Lorsque Michel  Michel Wieviorka indiqua que l’ensemble des droits d’auteurs du livre seront versés à la Cimade, en précisant « que personne ici ne s’enrichira ni individuellement ni collectivement », l’actualité reprit immédiatement  le dessus. Benoît Hamon confirma « précision utile  car nous vivons à une époque formidable ». Cela fit écho avec Yannick  Jadot qui surenchérit en indiquant « qu’ils n’ont pas été habillés par la maison Arnys « . Et Benoît Hamon de préciser avec humour:  « Ce qui va devenir original c’est qu’en fait nous n’avons embauché aucun membre de notre famille, et que nous avons acheté nos costumes nous-mêmes ».

Mais au moment de la traditionnelle séance de questions, lorsque furent évoquées les multitudes affaires qui entourent les principaux candidats à la présidence, Benoît Hamon  fut particulièrement offensif  sur le fait que la finalité d’une campagne présidentielle qui se devait d’être pour la nation était perdue de vue, en déclarant: « Cette campagne est marquée par la révélation de la corruption. Peut-être révèle-t’on aujourd’hui davantage de choses qu’avant,  cela me donne un  peu cette impression. C’est cette forme de nausée à voir le feuilleton des révélations sur les turpitudes des uns et des autres qui gonfle chaque jour un peu plus.  S’agit-il d’une affaire de génération? Il y a eu avant des femmes et des hommes vertueux. Aujourd’hui il y a peut-être moins de tolérance à l’égard des comportements de corruption dans les deux sens, que cela soit du côté de celui qui corrompt, comme de celui qui est corrompu. Ce que je crois c’est à l’effort de réaliser ce qui doit être fait en matière de transparence, c’est-à-dire la possibilité pour chacun de savoir la réalité des conflits d’intérêts. C’est cela en effet le sujet. Quels sont les conflits d’intérêts qui pourraient altérer à un moment la capacité de juger et de décider d’un homme politique, à un moment où il doit servir l’intérêt général. Cette question est importante comme l’usage des fonds publics.

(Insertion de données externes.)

Lemma tool_stream_fragments_witness :
  let raw := bs "x &amp;lt;/arg_va" in
  tool_param_value_stream_safe_len raw 0 17 (bs "</arg_value>") true = 2%nat /\
  (0 <= tool_param_value_stream_safe_len raw 0 (length raw) (bs "</arg_value>") true <= length raw)%nat.
Proof.
  split; [vm_compute; reflexivity|].
  refine (proj1 (tool_stream_fragments (bs "x &amp;lt;/arg_va") (bs "lue>") (bs "</arg_value>") 0 _ _ _)).
  - exists (bs "/arg_value"). split; [reflexivity | by apply (bool_decide_unpack _)].
  - apply bs_ok.
  - lia.
Defined.

(** an attribute value is read back from the tag it was written into, and
    its escaped form has no quote that would end it early. *)
Theorem dsml_attr_roundtrip (pre name v rest : bytes) (Hn : (length name <= 61)%nat)
    (Hpre : forall j, (j < length pre)%nat ->
       starts_with (name ++ [61; 34])
         (drop j (append_dsml_attr_escaped (pre ++ name ++ [61; 34]) (Some v) ++ 34 :: rest)) = false) :
  dsml_attr (append_dsml_attr_escaped (pre ++ name ++ [61; 34]) (Some v) ++ 34 :: rest) name = Some v.
Proof.
  unfold append_dsml_attr_escaped in *. cbn [default from_option] in *. rewrite <- !app_assoc in *.
  by apply dsml_attr_written.
Qed.

Lemma dsml_attr_roundtrip_witness :
  dsml_attr (append_dsml_attr_escaped (bs "<p " ++ bs "name" ++ [61; 34]) (Some (bs "a<b&c>")) ++ 34 :: bs " x>")
    (bs "name") = Some (bs "a<b&c>").
Proof.
  apply (dsml_attr_roundtrip (bs "<p ") (bs "name") (bs "a<b&c>") (bs " x>")).
  - cbn. lia.
  - intros [|[|[|j]]] Hj; [reflexivity..|cbn in Hj; lia].
Defined.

Mais au-delà de cela, ce qui me frappe c’est surtout qu’il ne faut pas échanger cet effort de transparence contre une forme d’indifférenciation des programmes politiques. La distinction et la discrimination entre les responsables politiques  se feraient alors juste sur l’honnêteté. Ensuite charge à eux de mettre en oeuvre un unique programme. Il faut reposer puissamment un débat politique et proposer des options clairement distinctes, sortir surtout du vague et de la confusion de ces discours qui finalement performent ! mais ne disent rien, performent mais ne laissant aucun  souvenir, performent mais ne disent jamais où nous serons demain. Ils ne disent pas non plus les raisons de la mise en oeuvre éventuelle de cette politique là. Pourquoi? Parce que ce sont des politiques dans l’air du temps. S’agit-il d’une affaire de génération? Je ne sais pas si cela se joue sur une loi. Et j’aspire à ce que nous sortions de l’ère du soupçon qui nous touche tous par ricochet. Cela ne correspond en rien à l’idée que je me fais de mon éthique, ni à ma morale. Cette ère du soupçon est l’instrument par lequel certains électeurs veulent faire mal, et vont se faire mal. Cela ne correspond ni à l’idée que je me fais en politique, ni à ma vie. »

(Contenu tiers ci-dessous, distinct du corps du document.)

(** The greedy placement is never later than another admissible one. *)
Lemma place_loop_first n es : forall d budget rs,
  Forall (fun e => 0 <= e) es -> (d <= n)%nat -> (n <= length budget)%nat ->
  placement_ok n budget es d rs ->
  Forall2 le (rank n <$> place_loop n d budget es) rs.
Proof.
  induction es as [|e es IH]; intros d budget rs Hes Hd Hlen [P1 P2 P3 P4].
  { destruct rs; [constructor | done]. }
  apply Forall_cons in Hes as [He Hes]. destruct rs as [|r rs]; [done|].
  cbn [length mono_from] in *. destruct P2 as [P2 P2']. apply Forall_cons in P3 as [P3 P3'].
  injection P1 as P1. cbn [place_loop].
  destruct (advance_spec (n - d) n d budget e eq_refl Hd) as (H1 & H2 & H3).
  set (d' := advance (n - d) n d budget e) in *.
  assert (Hdr : (d' <= r)%nat).
  { destruct (Nat.le_gt_cases d' r) as [|Hgt]; [done|]. specialize (H2 r ltac:(lia)).
    specialize (P4 r ltac:(lia)). cbn [sum_on] in P4. rewrite Nat.eqb_refl in P4.
    pose proof (sum_on_nonneg r es rs Hes). lia. }
  destruct (Nat.ltb_spec d' n) as [Hlt|Hge]; cbn [fmap list_fmap].
  - assert (Hr : rank n (Z.of_nat d') = d').
    { unfold rank, DS4_LAYER_PACK_CPU. destruct (Z.eqb_spec (Z.of_nat d') (-1)); lia. }
    rewrite Hr. constructor; [done|]. apply IH; [done | lia | by rewrite length_insert |].
    constructor; [done | by eapply mono_from_weaken | done |]. intros k Hk.
    specialize (P4 k ltac:(lia)). cbn [sum_on] in P4.
    destruct (Nat.eq_dec k d') as [->|Hne].
    + rewrite nth_lookup, list_lookup_insert_eq by lia. cbn.
      destruct (Nat.eqb_spec r d') as [->|Hrd]; [lia|].
      rewrite (sum_on_below d' r) by (done || lia). specialize (H3 Hlt). lia.
    + rewrite nth_lookup, list_lookup_insert_ne, <- nth_lookup by done.
      destruct (r =? k)%nat; lia.
  - assert (Hd' : d' = n) by lia. assert (Hrn : r = n) by lia.
    constructor; [change (rank n DS4_LAYER_PACK_CPU) with n; lia|]. rewrite Hd' in *. apply IH; [done | lia | done |].
    constructor; [done | by rewrite <- Hrn | done | intros; lia].
Qed.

Ce fut un moment de rare vérité dans cette campagne qui, bien que certains prétendent le contraire, est en réalité exceptionnelle tant par les enjeux pour la nation, la remise en cause de la place de la France au sein de l’Union Européenne, que par les conséquences de certains programmes en matière de réduction de coûts qui peuvent déstabiliser lourdement la France pour un temps beaucoup plus important que celui d’un quinquennat. A ce titre les fameuses années soixante où l’économie britannique a subi les différents  « stop and go » initiés par les travaillistes et conservateurs alternativement au pouvoir ont conduit à une perte de compétitivité significative du Royaume-Unis pour plus d’une décade. Elles pourraient davantage inspirer une réflexion de fond sur les conséquences réelles des programmes sur l’économie, qu’elles ne le font actuellement.